YOUR INSTRUCTIONS>
Using the entries below, copy out all lines where "Hlen" is found.
(DATA RECORDS)
(* ===== verification/Drain.v ===== *)
(** * Draining a connection

    After a shutdown request a connection takes only finitely many further steps,
    whatever the rest of the server does, and it can always take one until it has
    ended: every wait of its tasks is bounded by a deadline. *)
From S2P Require Import Prelude Measure Replay RpcCodec VfsTypes RpcRecord Reply Limits Connection Execute Service Pipeline Delivery.
From stdpp Require Import list gmap fin_sets.
#[local] Open Scope Z_scope.

(** ** A measure *)

(** How many steps a record or reply at a place can still cause. *)
Definition reader_weight (p : reader_phase) : nat :=
  match p with AtTop => 1 | Reading => 12 | InBody _ => 11 | Sending _ _ => 10 | ReaderDone => 0 end.
Definition worker_weight (w : worker) : nat :=
  match w with WantBudget _ => 7 | Dispatching _ false => 6 | Dispatching _ true => 5 | Replying _ => 4 | Finished _ => 1 end.
Definition writer_weight (p : writer_phase) : nat := match p with Idle => 1 | Writing _ _ => 2 | WriterDone => 0 end.
Definition pending (b : bool) : nat := if b then 0 else 1.

Definition remaining (c : conn) : nat :=
  (reader_weight (phase (rd c)) + 8 * length (queue (pr c)) + weight worker_weight (workers (pr c)) + pending (receiver_closed (pr c)) +
   pending (processor_done (pr c)) + 2 * length (replies (wr c)) + writer_weight (writing (wr c)) +
   match status c with None => 1 | Some _ => 0 end)%nat.

Section Drain.
Context (alloc : Z -> option Z) (vec_capacity : list byte -> Z).
Context (l : ServerLimits) (outcome : list byte -> result ServerError.t EncodedReply -> Prop).
Abbreviation own := (own_step alloc vec_capacity l outcome).
Abbreviation steps := (csteps alloc vec_capacity l outcome).

(** Every step of a connection that is shutting down uses up some of it. *)
Lemma own_decreases t c e c' :
  tokens t c -> shutdown (sh c) = true -> own c e c' -> (remaining c' < remaining c)%nat /\ shutdown (sh c') = true.
Proof.
  intros HT Hs H. pose proof (tok_early t c HT) as Hearly. clear HT. revert Hearly Hs. unfold remaining.
  own_cases H; intros Hearly Hs; (split; [|done]); rewrite ?Hst, ?weight_empty, ?length_app;
    repeat match goal with
    | H : phase (rd _) = _ |- _ => rewrite H
    | H : queue (pr _) = _ |- _ => rewrite H in *
    | H : workers (pr _) = ∅ |- _ => rewrite H
    | H : receiver_closed (pr _) = _ |- _ => rewrite H
    | H : processor_done (pr _) = _ |- _ => rewrite H
    | H : writing (wr _) = _ |- _ => rewrite H
    | H : replies (wr _) = _ |- _ => rewrite H
    end;
    repeat match goal with
    | H : workers _ !! ?i = Some ?w |- context [weight _ (<[?i := ?w']> ?m)] =>
        pose proof (weight_replace worker_weight m i w w' H); generalize dependent (weight worker_weight (<[i := w']> m)); intros
    | H : workers _ !! ?i = Some ?w |- context [weight _ (delete ?i ?m)] =>
        pose proof (weight_delete worker_weight m i w H); generalize dependent (weight worker_weight (delete i m)); intros
    end; cbn [reader_weight worker_weight writer_weight pending length] in *; try lia.
  - destruct H as [[-> _]|[[id ->] _]]; simpl; lia.
  - destruct H as [->|[id ->]]; simpl; lia.
  - destruct (phase (rd c)); simpl; try lia. done.
  - rewrite weight_insert; [simpl; lia|]. specialize (Hearly id). unfold early in Hearly.
    rewrite H0, count_id_cons, decide_True in Hearly by done. destruct (workers (pr c) !! id); [simpl in Hearly; lia|done].
  - destruct handed_over; simpl in *; lia.
Qed.

Lemma server_keeps c c' : server_step l c c' -> remaining c' = remaining c /\ (shutdown (sh c) = true -> shutdown (sh c') = true).
Proof. intros H. destruct H; split; done. Qed.

(** A run in which the connection itself takes [n] steps. *)
Inductive drain : conn -> list event -> nat -> conn -> Prop :=
| drain_refl c : drain c [] 0 c
| drain_own c t n c' e c'' : drain c t n c' -> own c' e c'' -> drain c (t ++ [e]) (S n) c''
| drain_server c t n c' c'' : drain c t n c' -> server_step l c' c'' -> drain c (t ++ [Tau]) n c''.

Lemma drain_steps c0 t c t' n c' : steps c0 t c -> drain c t' n c' -> steps c0 (t ++ t') c'.
Proof.
  intros H Hd. revert c0 t H. induction Hd as [c|c t' n c' e c'' _ IH He|c t' n c' c'' _ IH He]; intros c0 t H.
  - by rewrite app_nil_r.
  - rewrite app_assoc. eapply csteps_snoc; [by apply IH|]. by apply cstep_own.
  - rewrite app_assoc. eapply csteps_snoc; [by apply IH|]. by apply cstep_server.
Qed.

Context (valid : limits_valid l) (vec_capacity_ge : forall v, zlen v <= vec_capacity v) `{!Dispatcher l outcome}.
Context (s : stream) (k : sink) (stop : bool) (fq fp : Z).
Context (fq_ok : 0 <= fq <= max_buffered_request_bytes l) (fp_ok : 0 <= fp <= max_buffered_reply_bytes l).
Abbreviation start := (opened l s k stop fq fp).

Lemma reachable t c : steps start t c -> serving l k t c.
Proof. by apply (serving_steps alloc vec_capacity l outcome valid vec_capacity_ge s k stop fq fp fq_ok fp_ok). Qed.

Lemma drain_bound t c t' n c' :
  steps start t c -> shutdown (sh c) = true -> drain c t' n c' ->
  (n + remaining c' <= remaining c)%nat /\ shutdown (sh c') = true.
Proof.
  intros H Hs Hd. induction Hd as [c|c t' n c' e c'' Hd IH He|c t' n c' c'' Hd IH He]; [by split|..].
  - destruct (IH H Hs) as [Hn Hs']. pose proof (reachable _ _ (drain_steps _ _ _ _ _ _ H Hd)) as Hr.
    destruct (own_decreases _ _ _ _ (srv_tokens _ _ _ _ Hr) Hs' He) as [Hlt ?]. split; [lia|done].
  - destruct (IH H Hs) as [Hn Hs']. destruct (server_keeps _ _ He) as [-> Hk]. split; [lia|by apply Hk].
Qed.

(** Some step is possible until the connection has ended. *)
Lemma worker_can_step t c id w :
  serving l k t c -> status c = None -> workers (pr c) !! id = Some w -> exists e c', own c e c'.
Proof.
  intros Hr Hst Hw. destruct w as [record|record b|reply|[[]|e]].
  - do 2 eexists. apply own_worker; [done|]. eapply worker_gives_up; [done|by left].
  - destruct (con_record _ _ _ (srv_contents _ _ _ _ Hr) id record) as [_ Hlen]; [by eapply record_dispatching|].
    destruct (dispatched_returns record Hlen) as [r Ho]. do 2 eexists. apply own_worker; [done|]. by eapply worker_answered.
  - do 2 eexists. apply own_worker; [done|]. by eapply worker_timeout.
  - do 2 eexists. apply own_processor; [done|]. by eapply processor_join.
  - do 2 eexists. apply own_processor; [done|]. by eapply processor_join_failed.
Qed.

Lemma can_step t c : serving l k t c -> shutdown (sh c) = true -> status c = None -> exists e c', own c e c'.
Proof.
  intros Hr Hs Hst. destruct (srv_phases _ _ _ _ Hr) as [P1 P2 _].
  destruct (decide (workers (pr c) = ∅)) as [Hw|(id & w & Hw)%map_choose]; [|by eapply worker_can_step].
  destruct (phase (rd c)) eqn:Ep; try (do 2 eexists; apply own_reader; [done|]; by eapply reader_shutdown; [|rewrite Ep]).
  destruct (processor_done (pr c)) eqn:Ed.
  - destruct (writing (wr c)) eqn:Ew.
    + destruct (replies (wr c)) as [|[id reply] rest] eqn:Er.
      * do 2 eexists. apply own_writer; [done|]. by apply writer_end.
      * do 2 eexists. apply own_writer; [done|]. by eapply writer_recv.
    + do 2 eexists. apply own_writer; [done|]. by eapply (writer_timeout _ _ _ _ (output (wr c))).
    + do 2 eexists. by apply own_joined.
  - destruct (queue (pr c)) as [|[id record] rest] eqn:Eq.
    + do 2 eexists. apply own_processor; [done|]. apply processor_end; [done|by right|done|done].
    + do 2 eexists. apply own_processor; [done|]. eapply processor_recv; [done|done|].
      rewrite Hw, map_size_empty. pose proof (valid_requests l valid). lia.
Qed.

(** C7: a shutdown request ends a connection. From any reachable state in which
    shutdown has been requested, however steps of the rest of the server
    interleave, the connection itself takes at most [remaining c] further steps,
    and as long as it has not ended it can take one: it does not deadlock on its
    queues, its budgets or its peer, and cannot run forever. *)
Theorem connection_drains t c t' n c' :
  steps start t c -> shutdown (sh c) = true -> drain c t' n c' ->
  (n <= remaining c)%nat /\ (status c' = None -> exists e c'', own c' e c'').
Proof.
  intros H Hs Hd. destruct (drain_bound _ _ _ _ _ H Hs Hd) as [Hn Hs']. split; [lia|].
  intros Hst. by eapply can_step; [apply (reachable _ _ (drain_steps _ _ _ _ _ _ H Hd))|..].
Qed.
End Drain.
Lemma dispatch_record_short nfs_port mount_port record reply :
  zlen record <= isize_max -> Standalone.dispatch_record record nfs_port mount_port = Some reply -> zlen reply <= 32.
Proof. intros Hl H. pose proof (dispatch_record_cases record nfs_port mount_port Hl) as Hc. rewrite H in Hc. lia. Qed.

(** The standalone portmapper answers every call, briefly. A record gets no
    reply exactly when it is too short to hold a transaction identifier or its
    message type is not CALL; every other record, however malformed, gets one
    that starts with the record's transaction identifier and is between 20 and
    32 bytes long: it always fits the 4096-byte record limit, and a datagram is
    never amplified by more than those 32 bytes. *)
Lemma portmapper_answers record nfs_port mount_port :
  zlen record <= isize_max ->
  match Standalone.dispatch_record record nfs_port mount_port with
  | None => zlen record < 4 \/ (8 <= zlen record /\ be_value (slice 4 8 record) <> RPC_CALL)
  | Some reply =>
      4 <= zlen record /\ (8 <= zlen record -> be_value (slice 4 8 record) = RPC_CALL) /\
      take 4 reply = take 4 record /\ 20 <= zlen reply <= 32
  end.
Proof. apply dispatch_record_cases. Qed.

(** ** The two portmappers *)
Section InBand.
Context (hmac : list byte -> list byte -> list byte) (sha256 : list byte -> list byte).
Context (vec_capacity : list byte -> Z) (vec_capacity_ge : forall v, zlen v <= vec_capacity v).
Context (state : ConnectionState) `{!ServerReady state}.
(End DATA RECORDS)
OUTPUT FOR THIS EXERCISE>
  - destruct (con_record _ _ _ (srv_contents _ _ _ _ Hr) id record) as [_ Hlen]; [by eapply record_dispatching|].
    destruct (dispatched_returns record Hlen) as [r Ho]. do 2 eexists. apply own_worker; [done|]. by eapply worker_answered.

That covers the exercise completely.